What you are asked to do
Among the lines below, copy exactly those from the one with "(** What is" through the one with "law_table : forall", counting both ends.

Data listing

[Start of Attachment]

(* ===== verification/RockusbSound.v ===== *)
(** * What RockUSB commands do (crates/arkforge-provider/src/rockusb_protocol.rs)

    The messages an operation sends, whatever the endpoint answers, and what a device that
    obeys them holds afterwards; status blocks; the partition table a GPT gives. *)

From stdpp Require Import gmap.
From S2P Require Import Prelude Interaction Authority Identity Manifest Rockusb.

(** ** Messages *)

(** What an operation handed to the endpoint to send, delivered or not. *)
Definition sent (calls : list call) : list bytes :=
  omap (fun c => match c with WriteAll b => Some b | _ => None end) calls.

Lemma sent_app l k : sent (l ++ k) = sent l ++ sent k.
Proof. apply omap_app. Qed.

Section Run.
Context {S : Type} (endpoint : forall c, S -> result string (answer c) * S).

Lemma run_io c tag s r tag' s' calls :
  run endpoint (io c tag) s = (r, tag', s', calls) ->
  calls = [c] /\ tag' = tag /\ exists x, endpoint c s = (x, s') /\ r = map_err Transport x.
Proof. cbn. destruct (endpoint c s) as [x s1]. intros [= <- <- <- <-]. eauto. Qed.

Lemma run_tag tag s r tag' s' calls :
  run endpoint (take_tag tag) s = (r, tag', s', calls) -> r = Ok tag /\ tag' = wrap 32 (tag + 1) /\ s' = s /\ calls = [].
Proof. by intros [= <- <- <- <-]. Qed.
End Run.

(** ** Commands *)

(** A command block holds 31 bytes, and its fields where the wire format has them. *)
Definition cbw_opcode (b : bytes) : Z := nth 15 b 0.
Definition cbw_address (b : bytes) : Z := from_be_bytes (slice b 17 21).
Definition cbw_sectors (b : bytes) : Z := from_be_bytes (slice b 22 24).
Definition cbw_tag (b : bytes) : Z := from_le_bytes (slice b 4 8).
Definition cbw_length (b : bytes) : Z := from_le_bytes (slice b 8 12).
Definition cbw_inward (b : bytes) : bool := nth 12 b 0 =? 0x80.

Lemma to_le_length n v : length (to_le_bytes n v) = n.
Proof. unfold to_le_bytes. by rewrite length_rev, to_be_length. Qed.

Lemma from_to_le n v : from_le_bytes (to_le_bytes n v) = v mod 256 ^ Z.of_nat n.
Proof. unfold from_le_bytes, to_le_bytes. by rewrite rev_involutive, from_to_be. Qed.

Lemma list4 (l : bytes) : length l = 4%nat -> exists a b c d, l = [a; b; c; d].
Proof. destruct l as [|a [|b [|c [|d [|]]]]]; try done. intros _. by exists a, b, c, d. Qed.

Lemma list2 (l : bytes) : length l = 2%nat -> exists a b, l = [a; b].
Proof. destruct l as [|a [|b [|]]]; try done. intros _. by exists a, b. Qed.
(* ===== verification/PortSound.v ===== *)
(** * What a port promises

    A device that obeys the messages sent to it, over every call of a host; the laws of
    [RockUsbPort] an execution relies on, as a class; and what operations keep. *)

From stdpp Require Import gmap.
From S2P Require Import Prelude Interaction Sha256 Manifest Rockusb RockusbSound GptSound Port.

(** ** The device *)

(** What the sectors hold, and the address a write waits for its data at. *)
Definition Device : Type := (Medium * option Z)%type.

Definition deliver (d : Device) (message : bytes) : Device :=
  match d.2 with
  | Some address => (place d.1 address message, None)
  | None => if cbw_opcode message =? WRITE_LBA then (d.1, Some (cbw_address message)) else d
  end.

(** Claiming the interface starts the dialogue over. *)
Definition device_step (d : Device) (c : host_call) : Device :=
  match c with
  | Usb (WriteAll b) => deliver d b
  | OpenInterface _ => (d.1, None)
  | _ => d
  end.

Definition device_after (calls : list host_call) (d : Device) : Device := foldl device_step d calls.

Lemma device_app l k d : device_after (l ++ k) d = device_after k (device_after l d).
Proof. apply foldl_app. Qed.

Lemma device_usb calls d : device_after (map Usb calls) d = foldl deliver d (sent calls).
Proof. revert d. induction calls as [|[b|n|n] calls IH]; intros d; [done|..]; cbn [map device_after foldl]; apply IH. Qed.

Lemma obey_deliver messages m : obey messages m = (foldl deliver (m, None) messages).1.
Proof.
  assert (forall n messages m, (List.length messages <= n)%nat -> obey messages m = (foldl deliver (m, None) messages).1) as H;
    [|by eapply H].
  clear. induction n as [|n IH]; intros [|cbw messages] m Hl; cbn in Hl; try done; [lia|].
  cbn [obey foldl]. unfold deliver at 2. cbn [snd fst]. destruct (Z.eqb_spec (cbw_opcode cbw) WRITE_LBA).
  - destruct messages as [|data messages]; [done|]. cbn [foldl]. apply IH. cbn in Hl. lia.
  - apply IH. lia.
Qed.

(** Messages that leave no write waiting. *)
Definition settled (messages : list bytes) : Prop := forall m, (foldl deliver (m, None) messages).2 = None.

Lemma settled_app l k : settled l -> settled k -> settled (l ++ k).
Proof.
  intros Hl Hk m. rewrite foldl_app. specialize (Hl m). destruct (foldl deliver (m, None) l) as [m' p]. cbn in Hl. subst. apply Hk.
Qed.

Lemma deliver_obey messages m : settled messages -> foldl deliver (m, None) messages = (obey messages m, None).
Proof. intros H. rewrite obey_deliver. specialize (H m). by destruct (foldl _ _ _) as [? p]; cbn in *; subst. Qed.

(** Messages that ask for no write leave the device as it is. *)
Definition quiet (b : bytes) : Prop := cbw_opcode b <> WRITE_LBA.

Lemma reading_quiet messages : Forall reading messages -> Forall quiet messages.
Proof.
  intros H. eapply Forall_impl; [exact H|]. intros b (_ & _ & Ho) E. rewrite E in Ho.
  repeat (apply elem_of_cons in Ho as [?|Ho]; [done|]). by apply elem_of_nil in Ho.
Qed.

Lemma deliver_quiet messages m : Forall quiet messages -> foldl deliver (m, None) messages = (m, None).
Proof.
  induction 1 as [|b messages Hb _ IH]; [done|]. cbn [foldl]. unfold deliver at 2. cbn [snd].
  by destruct (Z.eqb_spec (cbw_opcode b) WRITE_LBA).
Qed.

(** ** Hosts *)

Section Host.
Context {W : Type} (env : forall c, W -> reply c * W).

(** A host answers within the types of its answers. *)
Definition env_ok : Prop := forall c w, reply_ok c (env c w).1.

(** The endpoint of the claimed interface. *)
Definition endpoint (c : Rockusb.call) (w : W) : result string (answer c) * W := env (Usb c) w.

(** An operation that leaves every sector as it is, whatever it is answered. *)
Definition keeps_medium {S E A} (m : host S E A) : Prop := forall s w r s' w' calls,
  run env (m s) w = (r, s', w', calls) -> forall d, (device_after calls d).1 = d.1.

Lemma keeps_medium_bind {S E A B} (m : host S E A) (k : A -> host S E B) :
  keeps_medium m -> (forall a, keeps_medium (k a)) -> keeps_medium (op_bind m k).
Proof.
  intros Hm Hk s w r s' w' calls H d. apply run_seq in H as [(e & E' & ->)|(a & s1 & w1 & c1 & c2 & E' & H & ->)]; [by eapply Hm|].
  rewrite device_app. etrans; [by eapply Hk|by eapply Hm].
Qed.

Lemma keeps_lift {S E A} (x : result E A) : keeps_medium (S := S) (op_lift x).
Proof. intros s w r s' w' calls H d. by apply run_lift in H as (_ & _ & _ & ->). Qed.

Lemma keeps_ret {S E A} (x : A) : keeps_medium (S := S) (E := E) (op_ret x).
Proof. apply (keeps_lift (Ok x)). Qed.

Lemma keeps_fail {S E A} (e : E) : keeps_medium (S := S) (A := A) (op_fail e).
Proof. apply (keeps_lift (Err e)). Qed.

Lemma keeps_get {S E} : keeps_medium (op_get (S := S) (E := E)).
Proof. intros s w r s' w' calls H d. by apply run_get in H as (_ & _ & _ & ->). Qed.

Lemma keeps_put {S E} (n : S) : keeps_medium (op_put (E := E) n).
Proof. intros s w r s' w' calls H d. by apply run_put in H as (_ & _ & _ & ->). Qed.

(** Calls that send the device no data. *)
Definition harmless (c : host_call) : Prop := match c with Usb (WriteAll b) => reading b | _ => True end.

Lemma keeps_call {S E} c : match c with Usb _ => False | _ => True end -> keeps_medium (op_call (S := S) (E := E) c).
Proof. intros Hc s w r s' w' calls H d. apply run_call in H as (-> & _). by destruct c. Qed.

Lemma keeps_try {S E A} fail (m : host S E (result string A)) : keeps_medium m -> keeps_medium (try fail m).
Proof. intros Hm. apply keeps_medium_bind; [done|]. intros r. apply keeps_lift. Qed.

Lemma keeps_within {S E S' E' A} (inner : S') (fail : E' -> E) (m : host S' E' A) :
  keeps_medium m -> keeps_medium (S := S) (op_within inner fail m).
Proof. intros Hm s w r s' w' calls H d. apply run_within in H as (_ & x & i & H & _). by eapply Hm. Qed.

Lemma keeps_attempt {S E E' A} (m : host S E' A) : keeps_medium m -> keeps_medium (E := E) (op_try m).
Proof. intros Hm s w r s' w' calls H d. apply run_try in H as (x & H & _). by eapply Hm. Qed.

Lemma keeps_loop {S E L A} k (body : L -> host S E (L + A)) l :
  (forall l, keeps_medium (body l)) -> keeps_medium (op_loop k body l).
Proof.
  intros Hb. revert l. induction k as [|k IH]; intros l; cbn [op_loop]; [apply Hb|].
  apply keeps_medium_bind; [apply IH|]. intros [l'|a]; [apply IH|apply keeps_ret].
Qed.
End Host.

Create HintDb medium.
#[export] Hint Resolve keeps_lift keeps_ret keeps_fail keeps_get keeps_put : medium.
#[export] Hint Extern 1 (keeps_medium ?env (op_call ?c)) => exact (keeps_call env c I) : medium.

(** Go through an operation that sends nothing but what lemmas allow. *)
Ltac keep :=
  repeat first
    [ assumption
    | match goal with
      | |- forall _, _ => intro
      | |- keeps_medium _ (op_bind _ _) => apply keeps_medium_bind
      | |- keeps_medium _ (try _ _) => apply keeps_try
      | |- keeps_medium _ (op_within _ _ _) => apply keeps_within
      | |- keeps_medium _ (op_try _) => apply keeps_attempt
      | |- keeps_medium _ (op_loop _ _ _) => apply keeps_loop
      end
    | solve [auto with medium]
    | case_match ].

(** ** Where an operation leaves its state *)

Section LeadsOf.
Context {W : Type} (env : forall c, W -> reply c * W).

(** [R] relates where an operation starts to where it ends. *)
Definition leads {S E A} (R : S -> S -> Prop) (m : host S E A) (s : S) : Prop := forall w r s' w' calls,
  run env (m s) w = (r, s', w', calls) -> R s s'.

Section Leads.
Context {S E : Type} (R : S -> S -> Prop) `{!PreOrder R}.

Lemma leads_bind {A B} (m : host S E A) (k : A -> host S E B) s :
  leads R m s -> (forall a s', R s s' -> leads R (k a) s') -> leads R (op_bind m k) s.
Proof.
  intros Hm Hk w r s' w' calls H. apply run_seq in H as [(e & H & ->)|(a & s1 & w1 & c1 & c2 & H1 & H & ->)]; [by eapply Hm|].
  pose proof (Hm _ _ _ _ _ H1). etrans; [done|]. by eapply Hk.
Qed.

Lemma leads_get {B} (k : S -> host S E B) s : leads R (k s) s -> leads R (op_bind op_get k) s.
Proof. intros Hk w r s' w' calls H. apply run_get_seq in H. by eapply Hk. Qed.

Lemma leads_put n s : R s n -> leads R (op_put (E := E) n) s.
Proof. intros Hn w r s' w' calls H. by apply run_put in H as (_ & -> & _). Qed.

Lemma leads_lift {A} (x : result E A) s : leads R (op_lift x) s.
Proof. intros w r s' w' calls H. by apply run_lift in H as (_ & -> & _). Qed.

Lemma leads_ret {A} (x : A) s : leads R (op_ret (E := E) x) s.
Proof. apply (leads_lift (Ok x)). Qed.

Lemma leads_fail {A} (e : E) s : leads R (op_fail (A := A) e) s.
Proof. apply (leads_lift (Err e)). Qed.

Lemma leads_call c s : leads R (op_call (E := E) c) s.
Proof. intros w r s' w' calls H. by apply run_call in H as (_ & -> & _). Qed.

Lemma leads_within {S' E' A} (inner : S') (fail : E' -> E) (m : host S' E' A) s : leads R (op_within inner fail m) s.
Proof. intros w r s' w' calls H. by apply run_within in H as (-> & _). Qed.

Lemma leads_try {E' A} (m : host S E' A) s : leads R m s -> leads R (op_try (E := E) m) s.
Proof. intros Hm w r s' w' calls H. apply run_try in H as (x & H & _). by eapply Hm. Qed.

Lemma leads_os {A} fail (m : host S E (result string A)) s : leads R m s -> leads R (try fail m) s.
Proof. intros Hm. apply leads_bind; [done|]. intros r s' _. apply leads_lift. Qed.
End Leads.

End LeadsOf.

(** Go through an operation, to its changes of state. *)
Ltac lead :=
  repeat first
    [ assumption
    | match goal with
      | |- forall _, _ => intro
      | |- leads _ _ (op_bind op_get _) _ => apply leads_get
      | |- leads _ _ (op_bind _ _) _ => apply leads_bind
      | |- leads _ _ (op_put _) _ => apply leads_put
      | |- leads _ _ (op_lift _) _ => apply leads_lift
      | |- leads _ _ (op_ret _) _ => apply leads_ret
      | |- leads _ _ (op_fail _) _ => apply leads_fail
      | |- leads _ _ (op_call ?c) _ => exact (leads_call _ _ c _)
      | |- leads _ _ (op_within _ _ _) _ => apply leads_within
      | |- leads _ _ (op_try _) _ => apply leads_try
      | |- leads _ _ (try _ _) _ => apply leads_os
      | |- PreOrder _ => apply _
      end
    | case_match ].

(** Images of which the sizes fit their type. *)
Definition staged_ok (i : StagedImage) : Prop := u64 (staged_size i) /\ digest_ok (staged_sha256 i).

(** The run of sectors an image takes from a sector on. *)
Definition on_run (begin_sector : Z) (i : StagedImage) (k : Z) : Prop :=
  begin_sector <= k < begin_sector + ceil_div (staged_size i) 512.

(** What is on the medium is the image: bytes of its size that hash to its digest, zero-filled
    to whole sectors. *)
Definition holds_image (m : Medium) (begin_sector : Z) (i : StagedImage) : Prop :=
  exists data, sha256 data = staged_sha256 i /\ zlen data = staged_size i /\
    forall k, on_run begin_sector i k -> m k = sector_of (padded data) (k - begin_sector).

(** The contract of a port: looking does not touch, a table that is read is asked of the host and has its partitions
    one behind the other, a write stays on the run of its image, a
    refusal before I/O touched nothing, a success left the image on the medium, and a read of
    a device that serves its medium is exact. *)
Class PortLaws (port : RockUsbPort) : Prop := {
  law_discover : forall W (env : forall c, W -> reply c * W), env_ok env -> keeps_medium env (discover port);
  law_table : forall W (env : forall c, W -> reply c * W), env_ok env -> keeps_medium env (port_read_partition_table port);
  law_table_chained : forall W (env : forall c, W -> reply c * W) w observation w' calls, env_ok env ->
    run env (port_read_partition_table port tt) w = (Ok observation, tt, w', calls) ->
    calls <> [] /\ chained (table_entries (observed_value observation));
  law_read : forall W (env : forall c, W -> reply c * W) begin_sector sectors scratch, env_ok env ->
    keeps_medium env (port_read_sectors port begin_sector sectors scratch);
  law_reset : forall W (env : forall c, W -> reply c * W), env_ok env -> keeps_medium env (port_reset_device port);
  law_write : forall W (env : forall c, W -> reply c * W) partition begin_sector validated w r w' calls d, env_ok env ->
    u64 begin_sector -> staged_ok (v_staged validated) ->
    run env (port_write_partition port partition begin_sector validated tt) w = (r, tt, w', calls) ->
    let m := (device_after calls d).1 in
    (forall k, m k = d.1 k \/ on_run begin_sector (v_staged validated) k) /\
    (forall detail, r = Err (BeforeIo detail) -> m = d.1) /\
    (forall receipt, r = Ok receipt -> semantic_success receipt = true -> holds_image m begin_sector (v_staged validated));
  law_read_exact : forall W (env : forall c, W -> reply c * W) pending m begin_sector sectors scratch w observation w' calls,
    env_ok env -> serves (endpoint env) pending m -> u64 begin_sector -> u64 sectors ->
    run env (port_read_sectors port begin_sector sectors scratch tt) w = (Ok observation, tt, w', calls) ->
    zlen (observed_value observation) = sectors * 512 /\
    forall i, 0 <= i < sectors -> sector_of (observed_value observation) i = m (begin_sector + i)
}.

[End of Attachment]

Output
(** What is on the medium is the image: bytes of its size that hash to its digest, zero-filled
    to whole sectors. *)
Definition holds_image (m : Medium) (begin_sector : Z) (i : StagedImage) : Prop :=
  exists data, sha256 data = staged_sha256 i /\ zlen data = staged_size i /\
    forall k, on_run begin_sector i k -> m k = sector_of (padded data) (k - begin_sector).

(** The contract of a port: looking does not touch, a table that is read is asked of the host and has its partitions
    one behind the other, a write stays on the run of its image, a
    refusal before I/O touched nothing, a success left the image on the medium, and a read of
    a device that serves its medium is exact. *)
Class PortLaws (port : RockUsbPort) : Prop := {
  law_discover : forall W (env : forall c, W -> reply c * W), env_ok env -> keeps_medium env (discover port);
  law_table : forall W (env : forall c, W -> reply c * W), env_ok env -> keeps_medium env (port_read_partition_table port);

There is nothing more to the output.